YOUR ASSIGNMENT
Lines that include the string "types" are the ones to copy from the entries below.

Saved data entries:

(* ===== verification/Notifications.v ===== *)
(** * Notification settings

    [pages/settings/tabs/notifications/NotificationsTab.tsx] and its
    [sections/AlertmanagerIntegrationSection.tsx], with the types of
    [lib/api/alerts.ts]: the overview of Prometheus and Alertmanager with
    its three requests that fail independently, the connection settings, and
    the silences that are created and expired from the console. The clock is
    an argument of [handleCreateSilence]; what a handler does besides
    changing its state is returned as [effect]s. *)

From Stdlib Require Import ZArith NArith Lia String.
From S2P Require Import Prelude JsString JsValue Json Urls Fetcher Dates Api.
Import OtherApis.
Local Open Scope string_scope.
Local Open Scope list_scope.

(** ** The types of [alerts.ts] *)

(** [Record<string, string>] as its entries. *)
Abbreviation labels_of := (list (jsstring * jsstring)).

Record AlertmanagerOverview := {
  prometheus_connected : bool;
  prometheus_latency_ms : num;
  alertmanager_connected : bool;
  alertmanager_latency_ms : num;
  active_alerts_count : num;
  active_silences_count : num;
  total_rules_count : num;
  prometheus_url : jsstring;
  alertmanager_url : jsstring
}.

Record PrometheusActiveAlert := {
  pa_labels : labels_of;
  pa_annotations : labels_of;
  pa_state : jsstring;
  active_at : jsstring;
  pa_value : jsstring
}.

Record PrometheusRuleItem := {
  rule_name : jsstring;
  group : jsstring;
  query : jsstring;
  duration : jsstring;
  severity : jsstring;
  state : jsstring;
  health : jsstring;
  last_error : option jsstring;
  labels : labels_of;
  annotations : labels_of;
  active_alerts : option (list PrometheusActiveAlert)
}.

Record AlertmanagerSilenceItem := {
  sil_id : jsstring;
  status : jsstring;
  starts_at : jsstring;
  ends_at : jsstring;
  created_by : jsstring;
  comment : jsstring;
  matchers : list AlertmanagerMatcher
}.

Record AlertmanagerSettings := {
  cfg_enabled : bool;
  cfg_alertmanager_url : jsstring;
  cfg_prometheus_url : jsstring;
  cfg_updated_at : option jsstring
}.

(** ** The tab *)

Record NotificationsTab := {
  loading : bool;
  errorBanner : jsstring;
  successBanner : jsstring;
  amOverview : option AlertmanagerOverview;
  amRules : list PrometheusRuleItem;
  amSilences : list AlertmanagerSilenceItem;
  amLoading : bool
}.

Definition initial_tab : NotificationsTab :=
  {| loading := true; errorBanner := []; successBanner := []; amOverview := None; amRules := [];
     amSilences := []; amLoading := false |}.

(** A list answer: [null], or an object whose member may be missing. *)
Inductive list_answer (A : Type) := NullAnswer | ListAnswer (l : option (list A)).
Arguments NullAnswer {A}.
Arguments ListAnswer {A} l.

Definition loadAlertmanagerData_calls : list call := [alerts_getOverview; alerts_getLiveRules; alerts_getSilences].

Definition loadAlertmanagerData_start (s : NotificationsTab) : NotificationsTab :=
  {| loading := loading s; errorBanner := errorBanner s; successBanner := successBanner s;
     amOverview := amOverview s; amRules := amRules s; amSilences := amSilences s; amLoading := true |}.

Definition set_data (s : NotificationsTab) (ov : option AlertmanagerOverview) (rules : list PrometheusRuleItem)
    (silences : list AlertmanagerSilenceItem) (err : jsstring) : NotificationsTab :=
  {| loading := false; errorBanner := err; successBanner := successBanner s; amOverview := ov;
     amRules := rules; amSilences := silences; amLoading := false |}.

Definition load_fallback : jsstring := js "Không thể tải dữ liệu từ Alertmanager & Prometheus".

(** After [Promise.all]: each request has its own fallback. Reading a member
    of [null] throws a [TypeError], whose text the engine chooses, after the
    state before it was set. *)
Definition loadAlertmanagerData_finish (type_error : jsstring) (s : NotificationsTab)
    (ov : result ApiError (option AlertmanagerOverview))
    (rules : result ApiError (list_answer PrometheusRuleItem))
    (silences : result ApiError (list_answer AlertmanagerSilenceItem)) : NotificationsTab :=
  let ov := catch ov None in
  match catch rules (ListAnswer (Some [])) with
  | NullAnswer => set_data s ov (amRules s) (amSilences s) (str_or type_error load_fallback)
  | ListAnswer rules =>
      match catch silences (ListAnswer (Some [])) with
      | NullAnswer => set_data s ov (default [] rules) (amSilences s) (str_or type_error load_fallback)
      | ListAnswer silences => set_data s ov (default [] rules) (default [] silences) []
      end
  end.

(** [onConfigUpdated]: the banner, then a reload. *)
Definition onConfigUpdated (s : NotificationsTab) : NotificationsTab :=
  loadAlertmanagerData_start
    {| loading := loading s; errorBanner := errorBanner s;
       successBanner := js "Đã cập nhật cấu hình kết nối Alertmanager";
       amOverview := amOverview s; amRules := amRules s; amSilences := amSilences s; amLoading := amLoading s |}.

(** ** The section *)

Record Section_ := {
  configModalOpen : bool;
  configForm : AlertmanagerSettings;
  savingConfig : bool;
  silenceModalOpen : bool;
  targetAlertName : jsstring;
  silenceDurationHours : Z;
  silenceComment : jsstring;
  creatingSilence : bool;
  expiringId : option jsstring
}.

Inductive effect := Send (c : call) | Alert (m : jsstring) | OnRefresh | OnConfigUpdated.

Definition set_config (s : Section_) (isOpen : bool) (f : AlertmanagerSettings) (saving : bool) : Section_ :=
  {| configModalOpen := isOpen; configForm := f; savingConfig := saving; silenceModalOpen := silenceModalOpen s;
     targetAlertName := targetAlertName s; silenceDurationHours := silenceDurationHours s;
     silenceComment := silenceComment s; creatingSilence := creatingSilence s; expiringId := expiringId s |}.
Definition set_silence (s : Section_) (isOpen : bool) (alert : jsstring) (hours : Z) (text : jsstring)
    (creating : bool) : Section_ :=
  {| configModalOpen := configModalOpen s; configForm := configForm s; savingConfig := savingConfig s;
     silenceModalOpen := isOpen; targetAlertName := alert; silenceDurationHours := hours;
     silenceComment := text; creatingSilence := creating; expiringId := expiringId s |}.
Definition set_expiring (s : Section_) (i : option jsstring) : Section_ :=
  {| configModalOpen := configModalOpen s; configForm := configForm s; savingConfig := savingConfig s;
     silenceModalOpen := silenceModalOpen s; targetAlertName := targetAlertName s;
     silenceDurationHours := silenceDurationHours s; silenceComment := silenceComment s;
     creatingSilence := creatingSilence s; expiringId := i |}.

Definition settings_of (enabled : bool) (overview : option AlertmanagerOverview) : AlertmanagerSettings :=
  let url f := match overview with Some o => f o | None => [] end in
  {| cfg_enabled := enabled;
     cfg_alertmanager_url := str_or (url alertmanager_url) (js "http://127.0.0.1:9093");
     cfg_prometheus_url := str_or (url prometheus_url) (js "http://127.0.0.1:9090");
     cfg_updated_at := None |}.

(** The initial values of its [useState]s. *)
Definition mount (overview : option AlertmanagerOverview) : Section_ :=
  {| configModalOpen := false; configForm := settings_of true overview; savingConfig := false;
     silenceModalOpen := false; targetAlertName := []; silenceDurationHours := 2;
     silenceComment := js "Bảo trì định kỳ"; creatingSilence := false; expiringId := None |}.

(** *** Connection settings *)

(** The button "Connection Settings". *)
Definition open_config (s : Section_) (overview : option AlertmanagerOverview) : Section_ :=
  set_config s true
    (settings_of (match overview with Some o => alertmanager_connected o | None => true end) overview) (savingConfig s).
Definition close_config (s : Section_) : Section_ := set_config s false (configForm s) (savingConfig s).

Definition edit_prometheus_url (s : Section_) (u : jsstring) : Section_ :=
  let f := configForm s in
  set_config s (configModalOpen s)
    {| cfg_enabled := cfg_enabled f; cfg_alertmanager_url := cfg_alertmanager_url f; cfg_prometheus_url := u;
       cfg_updated_at := cfg_updated_at f |} (savingConfig s).
Definition edit_alertmanager_url (s : Section_) (u : jsstring) : Section_ :=
  let f := configForm s in
  set_config s (configModalOpen s)
    {| cfg_enabled := cfg_enabled f; cfg_alertmanager_url := u; cfg_prometheus_url := cfg_prometheus_url f;
       cfg_updated_at := cfg_updated_at f |} (savingConfig s).

Definition handleSaveConfig (s : Section_) : Section_ * list effect :=
  let f := configForm s in
  (set_config s (configModalOpen s) f true,
   [Send (alerts_updateConfig (cfg_enabled f) (cfg_alertmanager_url f) (cfg_prometheus_url f))]).
Definition config_settled (s : Section_) (r : result ApiError val) : Section_ * list effect :=
  match r with
  | Ok _ => (set_config s false (configForm s) false, [OnConfigUpdated])
  | Throw e => (set_config s (configModalOpen s) (configForm s) false,
                [Alert (js "Cập nhật cấu hình thất bại: " ++ err_message e)])
  end.

(** *** Silences *)

Definition openSilenceModal (s : Section_) (alertName : jsstring) : Section_ :=
  set_silence s true alertName (silenceDurationHours s) (js "Tắt chuông tạm thời cho " ++ alertName) (creatingSilence s).
Definition close_silence (s : Section_) : Section_ :=
  set_silence s false (targetAlertName s) (silenceDurationHours s) (silenceComment s) (creatingSilence s).

(** The options of the [select]. *)
Definition duration_options : list Z := [1; 2; 4; 8; 24]%Z.
Definition choose_duration (s : Section_) (hours : Z) : Section_ :=
  set_silence s (silenceModalOpen s) (targetAlertName s) hours (silenceComment s) (creatingSilence s).
Definition edit_comment (s : Section_) (text : jsstring) : Section_ :=
  set_silence s (silenceModalOpen s) (targetAlertName s) (silenceDurationHours s) text (creatingSilence s).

THE COMPLETED TASK
    [sections/AlertmanagerIntegrationSection.tsx], with the types of
(** ** The types of [alerts.ts] *)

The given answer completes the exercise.